**Task item:**
When the line containing "split_and!; [done..|]. by eapply generate_proposal_round." appears in the entries below, begin printing there and stop after the line containing "(dur & _ & He)."; print each of those lines exactly and no other line.

**Material for this task:**

(** ** The start of a round *)
Lemma run_consensus_round_spec n n' :
  run_consensus_round n = Ok (Some n') →
  ∃ r p tasks, get_current_round_and_params (node_consensus n) = Ok (r, p) ∧
    round_may_start n r = Ok true ∧ spawn_round_tasks n r p = Ok tasks ∧
    n' = set_finality_tasks (spawn_finality_vote_query_tasks n p)
           (set_round_run (Some (MkRoundRun r p tasks [])) n).
Proof.
  unfold run_consensus_round. intros ([r p] & Hr & (ready & Hm & Hs)%bind_Ok)%bind_Ok.
  destruct ready; [|done]. apply bind_Ok in Hs as (tasks & Ht & [= <-]). by exists r, p, tasks.
Qed.

(** ** A step changes the consensus by one operation, and keeps the key *)
Lemma nstep_consensus W n rel n' :
  nstep W n rel n' →
  peer_pubkey n' = peer_pubkey n ∧
  (node_consensus n' = node_consensus n ∨ cstep (node_consensus n) (node_consensus n')).
Proof.
  destruct 1 as [n' Hrun Hstart| | |run j e o n' Hrun Hloop Hadm| |pk resp Hpk|round ts peers Hch| |c' citems Ho].
  - apply run_consensus_round_spec in Hstart as (r & p & tasks & _ & _ & _ & ->). by split; [|left].
  - by split; [|left].
  - by split; [|left].
  - apply loop_handled in Hloop as (_ & spawned & _ & ->). split; [done|right]. cbn.
    destruct e; cbn; try apply CVote. by apply CNotarized, Hadm.
  - by split; [|left].
  - unfold peer_finality_vote_query. destruct (verify_sig_peer_pubkey _ _) as [[]| |]; cbn; [|by split; [|left]..].
    destruct (process_finality_vote_update_response _ _ _) as [[[]|err|w] c'] eqn:Hp; cbn;
      (split; [done|right]); rewrite <-(f_equal snd Hp : _ = c'); apply CFinality.
  - split; [done|right]. by apply CParams.
  - by split; [|left].
  - split; [done|right]. by eapply CReopen.
Qed.

Lemma nstep_wf W n rel n' :
  reachable (node_consensus n) → nstep W n rel n' →
  reachable (node_consensus n') ∧ (cur (node_consensus n) ≤ cur (node_consensus n'))%N ∧
  cons_blocks_proposals (db (node_consensus n)) ⊆ cons_blocks_proposals (db (node_consensus n')) ∧
  params_kept (node_consensus n) (node_consensus n').
Proof.
  intros Hr Hs. destruct (nstep_consensus _ _ _ _ Hs) as [_ [->|Hc]]; [done|].
  destruct (cstep_spec _ _ (reachable_wf _ Hr) Hc) as (_ & ? & ? & ?).
  split_and!; [by eapply RStep|done..].
Qed.

(** ** The correct nodes of a world do not change *)
Lemma correct_step W id n rel n' pk :
  nodes W !! id = Some n → peer_pubkey n' = peer_pubkey n →
  correct (MkWorld (<[id := n']> (nodes W)) (rel ++ released W)) pk ↔ correct W pk.
Proof.
  intros Hn Hpk. unfold correct. simpl. split.
  - intros (id' & m & [[<- <-]|[_ Hm]]%lookup_insert_Some & Hmp); [|by eauto].
    exists id, n. by rewrite <-Hpk.
  - intros (id' & m & Hm & Hmp). destruct (decide (id = id')) as [<-|Hne].
    + exists id, n'. rewrite lookup_insert_eq. simplify_eq. by rewrite Hpk.
    + exists id', m. by rewrite lookup_insert_ne.
Qed.

Lemma votes_released_mono W W' n :
  (∀ pk, correct W' pk → correct W pk) → released W ⊆ released W' → votes_released W n → votes_released W' n.
Proof. intros Hc Hr Hv r i v p pk ????. apply Hr. eapply Hv; eauto. Qed.

(** ** The run of a round *)
Lemma run_ok_mono n n' run :
  peer_pubkey n' = peer_pubkey n → (cur (node_consensus n) ≤ cur (node_consensus n'))%N →
  cons_blocks_proposals (db (node_consensus n)) ⊆ cons_blocks_proposals (db (node_consensus n')) →
  params_kept (node_consensus n) (node_consensus n') → run_ok n run → run_ok n' run.
Proof.
  intros Hpk Hcur Hprop Hpar (Hr & Hp & Ht & He). split_and!.
  - lia.
  - by rewrite Hpar.
  - eapply Forall_impl; [exact Ht|]. intros []; unfold task_ok, own_index; by rewrite ?Hpk.
  - eapply Forall_impl; [exact He|]. intros []; unfold event_ok, own_index; rewrite ?Hpk; try done.
    intros (? & ? & ?). split_and!; [done..|]. by eapply lookup_weaken.
Qed.

Lemma our_idx_own n p i : our_idx (E:=Empty_set) n p = Ok (Some i) → own_index n p i.
Proof.
  unfold our_idx, own_index. destruct (peer_pubkey n) as [pk|]; [|done]. unfold find_peer_idx.
  destruct (list_find _ _) as [[k pk']|] eqn:Hf; [|done]. apply list_find_Some in Hf as (Hk & -> & _).
  unfold idx_of_nat. case_decide; [|done]. intros [= <-]. exists pk. by rewrite Nat2N.id.
Qed.

Lemma spawn_requests_Forall (P : Task → Prop) request p l tasks :
  (∀ i pk t, request i pk = Some t → P t) → spawn_requests request p l = Ok tasks → Forall P tasks.
Proof.
  intros HP. revert tasks. induction l as [|i l IH]; intros tasks; cbn [spawn_requests].
  { intros [= <-]. constructor. }
  intros (pk & _ & (rest & Hrest & [= <-])%bind_Ok)%bind_Ok.
  destruct (request i pk) as [t|] eqn:Ht; [constructor|]; eauto.
Qed.

Lemma new_dummy_is_dummy {E} r p b : new_dummy (E:=E) r p = Ok b → is_dummy b = true.
Proof. unfold new_dummy. intros (hl & _ & [= <-])%bind_Ok. done. Qed.

Lemma spawn_round_tasks_ok n r p tasks run :
  run_round run = r → run_params run = p →
  spawn_round_tasks n r p = Ok tasks → Forall (task_ok n run) tasks.
Proof.
  intros Hr Hp. unfold spawn_round_tasks.
  intros (dummy & _ & (votes & _ & (idx & Hidx & (prev & _ & (t1 & H1' & (t2 & H2 & (t3 & H3 & (t4 & H4 &
    (t5 & H5 & [= <-])%bind_Ok)%bind_Ok)%bind_Ok)%bind_Ok)%bind_Ok)%bind_Ok)%bind_Ok)%bind_Ok)%bind_Ok.
  assert (∀ i, idx = Some i → own_index n (run_params run) i) as Hown
    by (intros i ->; rewrite Hp; by apply our_idx_own).
  rewrite !Forall_app. split_and!.
  - destruct idx as [i|]; cbn in H1'; [|by injection H1' as <-]. apply bind_Ok in H1' as (l & _ & Ht).
    repeat case_match; simplify_eq; repeat constructor; auto.
  - destruct idx as [i|]; cbn in H2; [|by injection H2 as <-].
    case_match; [by simplify_eq|]. apply bind_Ok in H2 as (l & _ & Ht).
    case_decide; [by simplify_eq|]. apply bind_Ok in Ht as (sk & _ & Ht). simplify_eq.
    repeat constructor; auto.
  - apply bind_Ok in H3 as (k & _ & H3). eapply spawn_requests_Forall, H3.
    unfold vote_request. intros i pk t. repeat case_match; by intros [= <-].
  - apply bind_Ok in H4 as (k & _ & H4). eapply spawn_requests_Forall, H4.
    unfold notarized_request. intros i pk t. repeat case_match; by intros [= <-].
  - destruct idx as [i|]; cbn in H5; [|by injection H5 as <-]. case_match; [by simplify_eq|].
    apply bind_Ok in H5 as (blk & Hd & (sk & _ & [= <-])%bind_Ok).
    repeat constructor. by eapply new_dummy_is_dummy.
Qed.

Lemma generate_proposal_round n r citems now b payload :
  generate_proposal n r citems now = Ok (b, payload) → BlockHeader.round b = r.
Proof.
  unfold generate_proposal.
  intros (p & _ & (prev & _ & (blk & Hb & [= <- _])%bind_Ok)%bind_Ok)%bind_Ok.
  unfold new in Hb. by apply bind_Ok in Hb as (pl & _ & (cl & _ & [= <-])%bind_Ok).
Qed.

Lemma read_tx_get_proposal self r b :
  DbInv (db self) → read_tx self (get_proposal r) = Ok (Some b) →
  cons_blocks_proposals (db self) !! r = Some b ∧ BlockHeader.round b = r.
Proof.
  intros Hinv. unfold read_tx, read_with_expect, read_with_inner_falliable, get_proposal, mbind, rd_bind, rd_get, rd_lift, rassert.
  destruct (cons_blocks_proposals (db self) !! r) as [b'|] eqn:Hb; [|done].
  pose proof (inv_proposals _ Hinv r b' Hb) as (Hr & _). rewrite Hr, N.eqb_refl. cbn. by intros [= <-].
Qed.

Lemma task_event_ok force n run t input e :
  reachable (node_consensus n) → run_ok n run → task_ok n run t →
  task_event force n t input = Ok (TaskDone e) → event_ok n run e.
Proof.
  intros Hreach Hrun Ht He. destruct t as [r i|r i|r v i|dur v i|r i pk od|r i pk prev], input; try done; cbn in He.
  - destruct Ht as [-> Hi]. apply bind_Ok in He as ([citems|] & _ & He); [|done].
    apply bind_Ok in He as ([b payload] & Hg & (sk & _ & [= <-])%bind_Ok).
    split_and!; [done..|]. by eapply generate_proposal_round.
  - destruct Ht as [-> Hi]. apply bind_Ok in He as ([b|] & Hg & He); [|done].
    apply bind_Ok in He as (sk & _ & [= <-]).
    apply read_tx_get_proposal in Hg as [Hb Hr]; [|apply (reachable_wf _ Hreach)]. by split_and!.
  - case_match; [|done]. by apply bind_Ok in He as (dur & _ & He).
  - by injection He as <-.
  - by injection He as <-.
  - by injection He as <-.
Qed.

Lemma task_sleeps_ok force n run t input t' :
  task_ok n run t → task_event force n t input = Ok (TaskSleeps t') → task_ok n run t'.
Proof.
  intros Ht He. destruct t as [r i|r i|r v i|dur v i|r i pk od|r i pk prev], input; try done; cbn in He.
  - apply bind_Ok in He as ([citems|] & _ & He); [|done].
    by apply bind_Ok in He as ([b payload] & _ & (sk & _ & ?)%bind_Ok).
  - apply bind_Ok in He as ([b|] & _ & He); [|done]. by apply bind_Ok in He as (sk & _ & ?).
  - case_match; [|done]. by apply bind_Ok in He as (dur & _ & [= <-]).
Qed.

**Response for this exercise:**
    split_and!; [done..|]. by eapply generate_proposal_round.
  - destruct Ht as [-> Hi]. apply bind_Ok in He as ([b|] & Hg & He); [|done].
    apply bind_Ok in He as (sk & _ & [= <-]).
    apply read_tx_get_proposal in Hg as [Hb Hr]; [|apply (reachable_wf _ Hreach)]. by split_and!.
  - case_match; [|done]. by apply bind_Ok in He as (dur & _ & He).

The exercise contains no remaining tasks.